* Aim of the exercise *
Your task is to copy the lines of the data below from the line holding "digits_aux None t" through the line holding "then Some dir_nw", inclusive, exactly and with nothing added.

═════ Supplied material ═════

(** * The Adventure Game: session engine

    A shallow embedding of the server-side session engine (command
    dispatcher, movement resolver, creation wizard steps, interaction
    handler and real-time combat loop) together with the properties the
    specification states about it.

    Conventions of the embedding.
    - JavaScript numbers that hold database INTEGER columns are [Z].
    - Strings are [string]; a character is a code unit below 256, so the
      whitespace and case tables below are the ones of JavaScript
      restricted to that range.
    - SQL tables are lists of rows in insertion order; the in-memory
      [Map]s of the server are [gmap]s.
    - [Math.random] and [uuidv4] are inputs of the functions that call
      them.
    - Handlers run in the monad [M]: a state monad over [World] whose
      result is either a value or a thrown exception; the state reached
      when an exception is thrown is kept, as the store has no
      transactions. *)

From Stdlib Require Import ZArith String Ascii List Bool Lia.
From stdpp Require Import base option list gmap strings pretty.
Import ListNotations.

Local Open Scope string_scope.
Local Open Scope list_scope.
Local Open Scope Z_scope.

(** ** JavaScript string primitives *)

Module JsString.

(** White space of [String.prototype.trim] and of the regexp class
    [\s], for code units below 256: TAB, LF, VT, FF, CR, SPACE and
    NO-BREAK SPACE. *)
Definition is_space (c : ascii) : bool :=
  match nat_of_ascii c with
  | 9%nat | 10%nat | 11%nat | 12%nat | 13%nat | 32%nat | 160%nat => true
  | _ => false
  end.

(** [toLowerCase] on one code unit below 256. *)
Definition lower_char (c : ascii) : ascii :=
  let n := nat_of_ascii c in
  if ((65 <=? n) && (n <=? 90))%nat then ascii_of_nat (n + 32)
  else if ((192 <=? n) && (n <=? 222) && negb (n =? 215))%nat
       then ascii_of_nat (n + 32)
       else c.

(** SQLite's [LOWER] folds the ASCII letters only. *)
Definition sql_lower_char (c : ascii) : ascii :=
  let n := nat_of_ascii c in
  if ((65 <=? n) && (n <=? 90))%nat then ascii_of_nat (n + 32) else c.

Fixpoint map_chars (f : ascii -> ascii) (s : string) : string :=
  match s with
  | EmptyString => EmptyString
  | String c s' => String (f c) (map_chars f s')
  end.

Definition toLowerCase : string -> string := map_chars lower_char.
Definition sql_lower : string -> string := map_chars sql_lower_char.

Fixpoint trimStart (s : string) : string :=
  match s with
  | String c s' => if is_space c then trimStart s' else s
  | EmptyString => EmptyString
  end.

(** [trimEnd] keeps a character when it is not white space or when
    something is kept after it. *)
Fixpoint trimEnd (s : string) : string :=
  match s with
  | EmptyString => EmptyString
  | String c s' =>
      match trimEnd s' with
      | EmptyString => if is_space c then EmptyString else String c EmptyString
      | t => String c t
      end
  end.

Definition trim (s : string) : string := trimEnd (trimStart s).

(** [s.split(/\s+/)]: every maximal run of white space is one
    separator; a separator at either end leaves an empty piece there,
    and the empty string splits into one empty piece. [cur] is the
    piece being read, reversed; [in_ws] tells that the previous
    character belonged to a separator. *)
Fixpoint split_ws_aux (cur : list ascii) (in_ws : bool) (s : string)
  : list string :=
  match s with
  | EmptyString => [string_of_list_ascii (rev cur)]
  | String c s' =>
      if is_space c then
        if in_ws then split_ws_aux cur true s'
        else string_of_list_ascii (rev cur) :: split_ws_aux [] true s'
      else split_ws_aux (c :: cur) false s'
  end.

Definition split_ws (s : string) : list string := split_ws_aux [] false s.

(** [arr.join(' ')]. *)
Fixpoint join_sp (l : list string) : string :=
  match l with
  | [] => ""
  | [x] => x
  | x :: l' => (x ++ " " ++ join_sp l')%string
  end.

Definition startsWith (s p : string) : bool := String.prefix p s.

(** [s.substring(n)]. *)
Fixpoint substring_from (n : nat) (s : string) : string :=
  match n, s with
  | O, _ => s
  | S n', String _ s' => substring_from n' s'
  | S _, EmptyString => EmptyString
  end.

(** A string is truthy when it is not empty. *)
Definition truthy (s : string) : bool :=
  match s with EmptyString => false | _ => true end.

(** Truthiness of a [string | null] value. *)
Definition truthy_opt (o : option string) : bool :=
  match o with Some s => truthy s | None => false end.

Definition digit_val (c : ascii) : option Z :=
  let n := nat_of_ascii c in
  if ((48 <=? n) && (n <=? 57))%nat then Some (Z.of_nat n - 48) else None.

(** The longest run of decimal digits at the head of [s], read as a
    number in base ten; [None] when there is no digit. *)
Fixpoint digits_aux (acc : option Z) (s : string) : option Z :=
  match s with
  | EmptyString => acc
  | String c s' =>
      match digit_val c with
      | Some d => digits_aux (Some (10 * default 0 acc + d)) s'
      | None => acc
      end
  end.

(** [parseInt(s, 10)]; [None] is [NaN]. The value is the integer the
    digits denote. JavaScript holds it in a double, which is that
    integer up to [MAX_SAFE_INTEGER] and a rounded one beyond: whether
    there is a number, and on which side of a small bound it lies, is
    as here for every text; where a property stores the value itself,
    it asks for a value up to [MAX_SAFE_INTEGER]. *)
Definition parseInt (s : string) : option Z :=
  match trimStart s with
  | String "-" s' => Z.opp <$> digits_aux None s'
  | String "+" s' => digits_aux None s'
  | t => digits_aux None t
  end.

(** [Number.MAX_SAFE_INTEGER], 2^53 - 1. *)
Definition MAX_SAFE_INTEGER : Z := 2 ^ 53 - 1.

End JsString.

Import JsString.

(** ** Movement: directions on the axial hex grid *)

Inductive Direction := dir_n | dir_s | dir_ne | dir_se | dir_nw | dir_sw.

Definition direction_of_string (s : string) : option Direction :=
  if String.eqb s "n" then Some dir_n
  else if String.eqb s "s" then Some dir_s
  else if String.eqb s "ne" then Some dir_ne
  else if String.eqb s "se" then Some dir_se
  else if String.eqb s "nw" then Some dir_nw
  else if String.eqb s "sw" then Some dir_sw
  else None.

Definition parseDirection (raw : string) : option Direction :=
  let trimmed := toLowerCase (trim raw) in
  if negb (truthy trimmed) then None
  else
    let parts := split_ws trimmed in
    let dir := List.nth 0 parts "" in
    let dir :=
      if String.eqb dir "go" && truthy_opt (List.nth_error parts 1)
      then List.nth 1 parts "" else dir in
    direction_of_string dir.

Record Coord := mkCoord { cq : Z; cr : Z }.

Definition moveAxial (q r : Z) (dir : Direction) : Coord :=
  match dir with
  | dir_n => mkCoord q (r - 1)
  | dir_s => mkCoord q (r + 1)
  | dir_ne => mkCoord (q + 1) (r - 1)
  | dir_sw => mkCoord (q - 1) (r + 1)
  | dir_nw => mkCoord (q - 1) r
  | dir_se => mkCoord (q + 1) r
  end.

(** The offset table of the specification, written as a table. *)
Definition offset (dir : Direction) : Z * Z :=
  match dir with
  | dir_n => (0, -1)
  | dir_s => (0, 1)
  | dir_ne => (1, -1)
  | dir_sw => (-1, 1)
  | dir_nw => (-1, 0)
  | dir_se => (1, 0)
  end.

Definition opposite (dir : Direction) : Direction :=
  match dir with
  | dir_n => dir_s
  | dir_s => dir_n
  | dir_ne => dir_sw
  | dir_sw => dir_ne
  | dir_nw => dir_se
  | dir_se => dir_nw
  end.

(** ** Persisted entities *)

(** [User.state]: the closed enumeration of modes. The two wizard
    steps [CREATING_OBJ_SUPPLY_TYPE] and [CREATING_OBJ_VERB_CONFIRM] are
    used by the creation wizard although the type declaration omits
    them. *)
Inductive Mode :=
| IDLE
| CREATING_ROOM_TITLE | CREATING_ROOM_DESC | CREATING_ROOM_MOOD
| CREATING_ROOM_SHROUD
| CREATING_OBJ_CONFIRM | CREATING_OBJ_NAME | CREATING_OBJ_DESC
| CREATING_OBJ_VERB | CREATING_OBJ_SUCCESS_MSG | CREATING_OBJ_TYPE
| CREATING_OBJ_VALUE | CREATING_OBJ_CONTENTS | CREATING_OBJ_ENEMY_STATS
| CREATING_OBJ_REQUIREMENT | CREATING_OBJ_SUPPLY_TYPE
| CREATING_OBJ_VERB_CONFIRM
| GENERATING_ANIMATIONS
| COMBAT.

═════

* Result below *
  | t => digits_aux None t
  end.

(** [Number.MAX_SAFE_INTEGER], 2^53 - 1. *)
Definition MAX_SAFE_INTEGER : Z := 2 ^ 53 - 1.

End JsString.

Import JsString.

(** ** Movement: directions on the axial hex grid *)

Inductive Direction := dir_n | dir_s | dir_ne | dir_se | dir_nw | dir_sw.

Definition direction_of_string (s : string) : option Direction :=
  if String.eqb s "n" then Some dir_n
  else if String.eqb s "s" then Some dir_s
  else if String.eqb s "ne" then Some dir_ne
  else if String.eqb s "se" then Some dir_se
  else if String.eqb s "nw" then Some dir_nw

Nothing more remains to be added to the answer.